(Beginning of Records for processing)

(** * AUTOS data scripts: body-class classifier and seeded VIN generator

    A shallow embedding of [src/data/scripts/body_class_classifier.py] and
    [src/data/scripts/generate_vin_data.py], with the properties of the
    specification stated and proved (or refuted) over it, followed by
    further properties of the two files and of the code that calls the
    classifier in [update_body_classes.py] and [test_classifier_sample.py].

    Conventions of the embedding:
    - a Python [int] is a [Z], and [str] of an [int] is its decimal text
      (CPython refuses the conversion beyond 4300 digits, [int_str_ok]); a
      Python [str] is a [string] whose characters are read as ASCII code
      points (case mapping and white space are the ASCII ones, [isascii]);
    - a Python [dict] that is iterated (the rule catalogs) is an association
      list in insertion order; a [dict] that is only read and updated by key
      (the body-class counters) is a [gmap];
    - a Python [float] is an IEEE-754 binary64 number, [spec_float] of the
      Standard Library with precision 53 and maximal exponent 1024;
    - a method that mutates [self] takes the object and returns the new one;
      a call that can raise returns a [result];
    - what the code reads from outside is an argument: the matcher of the
      [re] module is a function [re_search], the day of [datetime.now()] is
      a day number [today] (in a loop, a function of the iteration), and the
      text of [datetime.utcnow().isoformat()] a function of the iteration;
    - the generator carries a log [draws] of the call sites of
      [_seeded_random], which the class does not have and no result depends
      on; it serves to state the order of the draws. *)

From Stdlib Require Import ZArith List String Ascii Bool Lia.
From Stdlib Require Import SpecFloat QArith Sorted.
From Stdlib Require DecimalString DecimalPos DecimalZ.
From stdpp Require Import gmap strings list fin_maps.

Local Open Scope string_scope.
Local Open Scope Z_scope.

(* ===================================================================== *)
(** * Python strings *)
(* ===================================================================== *)

Module PyStr.

(** [str.isspace] on one ASCII character: TAB, LF, VT, FF, CR, the four
    separators FS GS RS US, and the space. *)
Definition is_space (c : ascii) : bool :=
  let n := N_of_ascii c in
  ((9 <=? n) && (n <=? 13) || (28 <=? n) && (n <=? 32))%N.

Definition lower_ascii (c : ascii) : ascii :=
  let n := N_of_ascii c in
  if ((65 <=? n) && (n <=? 90))%N then ascii_of_N (n + 32) else c.

Definition upper_ascii (c : ascii) : ascii :=
  let n := N_of_ascii c in
  if ((97 <=? n) && (n <=? 122))%N then ascii_of_N (n - 32) else c.

(** [s.isascii()]: every character is below 128. *)
Fixpoint isascii (s : string) : bool :=
  match s with
  | EmptyString => true
  | String c s' => (N_of_ascii c <? 128)%N && isascii s'
  end.

(** [s.lower()] and [s.upper()] of ASCII text ([isascii]). On other text
    Python also maps the letters outside ASCII, and its [upper] can make the
    text longer; a statement about the characters or the length of the
    result says that the text is ASCII. *)
Fixpoint lower (s : string) : string :=
  match s with
  | EmptyString => EmptyString
  | String c s' => String (lower_ascii c) (lower s')
  end.

Fixpoint upper (s : string) : string :=
  match s with
  | EmptyString => EmptyString
  | String c s' => String (upper_ascii c) (upper s')
  end.

(** [s.lstrip()], [s.rstrip()] and [s.strip()]. *)
Fixpoint lstrip (s : string) : string :=
  match s with
  | EmptyString => EmptyString
  | String c s' => if is_space c then lstrip s' else s
  end.

Fixpoint rstrip (s : string) : string :=
  match s with
  | EmptyString => EmptyString
  | String c s' =>
      match rstrip s' with
      | EmptyString => if is_space c then EmptyString else String c EmptyString
      | r => String c r
      end
  end.

Definition strip (s : string) : string := rstrip (lstrip s).

(** [needle in hay]: [needle] occurs in [hay] as a contiguous substring. *)
Fixpoint contains (needle hay : string) : bool :=
  String.prefix needle hay ||
  match hay with
  | EmptyString => false
  | String _ hay' => contains needle hay'
  end.

(** [any(word in s for word in words)]. *)
Definition any_in (words : list string) (s : string) : bool :=
  existsb (fun word => contains word s) words.

(** [s[:n]]. *)
Fixpoint take (n : nat) (s : string) : string :=
  match n, s with
  | S n', String c s' => String c (take n' s')
  | _, _ => EmptyString
  end.

(** [s[-1]] of a non-empty string ([None]: IndexError). *)
Fixpoint last_char (s : string) : option ascii :=
  match s with
  | EmptyString => None
  | String c EmptyString => Some c
  | String _ s' => last_char s'
  end.

(** [s[i]] for [0 <= i] ([None]: IndexError). *)
Fixpoint char_at (i : nat) (s : string) : option ascii :=
  match s, i with
  | EmptyString, _ => None
  | String c _, O => Some c
  | String _ s', S i' => char_at i' s'
  end.

(** [sys.get_int_max_str_digits()], as CPython sets it: [str] refuses an
    [int] of more decimal digits with ValueError. *)
Definition int_max_str_digits : Z := 4300.

(** The integers that [str] converts. *)
Definition int_str_ok (n : Z) : Prop := Z.abs n < 10 ^ int_max_str_digits.

(** [str(n)] for an [int] with [int_str_ok n]. *)
Definition str_of_int (n : Z) : string :=
  DecimalString.NilZero.string_of_int (Z.to_int n).

Fixpoint zeros (n : nat) : string :=
  match n with
  | O => EmptyString
  | S n' => String "0"%char (zeros n')
  end.

(** [s.zfill(width)]: zeros are inserted after a leading sign. *)
Definition zfill (width : nat) (s : string) : string :=
  let pad := zeros (width - String.length s)%nat in
  match s with
  | String c s' =>
      if (Ascii.eqb c "-"%char || Ascii.eqb c "+"%char)%bool
      then String c (pad +:+ s')
      else pad +:+ s
  | EmptyString => pad
  end.

(** The truth value of an [Optional[str]]: [None] and [''] are false. *)
Definition truthy (o : option string) : bool :=
  match o with
  | Some s => negb (String.eqb s "")
  | None => false
  end.

(** A word whose first and last characters are not white space. *)
Definition solid (w : string) : bool :=
  match w with
  | EmptyString => false
  | String c _ =>
      negb (is_space c) &&
      match last_char w with
      | Some d => negb (is_space d)
      | None => false
      end
  end.

End PyStr.

(** ** Decimal digits *)

Module Digits.

(** The decimal numeral [u] with the digit [a] in front. *)
Definition push_digit (a : Z) (u : Decimal.uint) : Decimal.uint :=
  if a =? 0 then Decimal.D0 u else if a =? 1 then Decimal.D1 u
  else if a =? 2 then Decimal.D2 u else if a =? 3 then Decimal.D3 u
  else if a =? 4 then Decimal.D4 u else if a =? 5 then Decimal.D5 u
  else if a =? 6 then Decimal.D6 u else if a =? 7 then Decimal.D7 u
  else if a =? 8 then Decimal.D8 u else Decimal.D9 u.

(** The six digits of a number between 100000 and 999999. *)
Definition six_digits (n : Z) : Decimal.uint :=
  push_digit (n / 100000)
    (push_digit (n / 10000 mod 10)
       (push_digit (n / 1000 mod 10)
          (push_digit (n / 100 mod 10)
             (push_digit (n / 10 mod 10)
                (push_digit (n mod 10) Decimal.Nil))))).

(** The character of a decimal digit. *)
Definition digit_char (a : Z) : ascii := ascii_of_N (48 + Z.to_N a).

End Digits.

(* ===================================================================== *)
(** * body_class_classifier.py *)
(* ===================================================================== *)

Module Classifier.
Import PyStr.

(** One entry of [historical_overrides.json]. *)
Record override := {
  ov_manufacturer : string;
  ov_model : string;
  ov_year_range : Z * Z;
  ov_body_class : string
}.

(** The value of one body class in [patterns['patterns']]; a missing key
    reads as the empty list ([data.get(..., [])]). *)
Record pattern_data := {
  exact_matches : list string;
  regex_patterns : list string
}.

(** [self.stats]. *)
Record statistics := {
  total : Z;
  historical_override : Z;
  exact_match : Z;
  regex_match : Z;
  manufacturer_default : Z;
  fallback : Z;
  by_body_class : gmap string Z
}.

(** A [BodyClassClassifier] object: the loaded catalogs and the counters.
    [compiled_patterns] has the keys and the order of [patterns]; the
    taxonomy is never read by [classify]. *)
Record classifier := {
  overrides : list override;
  patterns : list (string * pattern_data);
  manufacturer_defaults : list (string * list (string * string));
  stats : statistics
}.

Definition empty_stats : statistics :=
  {| total := 0; historical_override := 0; exact_match := 0;
     regex_match := 0; manufacturer_default := 0; fallback := 0;
     by_body_class := ∅ |}.

(** [__init__], after the three catalogs are loaded. *)
Definition init (ovs : list override) (pats : list (string * pattern_data))
    (defaults : list (string * list (string * string))) : classifier :=
  {| overrides := ovs; patterns := pats; manufacturer_defaults := defaults;
     stats := empty_stats |}.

(End of Records for processing)

From the start of the data to the line that holds "classifier in [update_body_classes.py]", retype each line exactly, with both ends included.

(** * AUTOS data scripts: body-class classifier and seeded VIN generator

    A shallow embedding of [src/data/scripts/body_class_classifier.py] and
    [src/data/scripts/generate_vin_data.py], with the properties of the
    specification stated and proved (or refuted) over it, followed by
    further properties of the two files and of the code that calls the
    classifier in [update_body_classes.py] and [test_classifier_sample.py].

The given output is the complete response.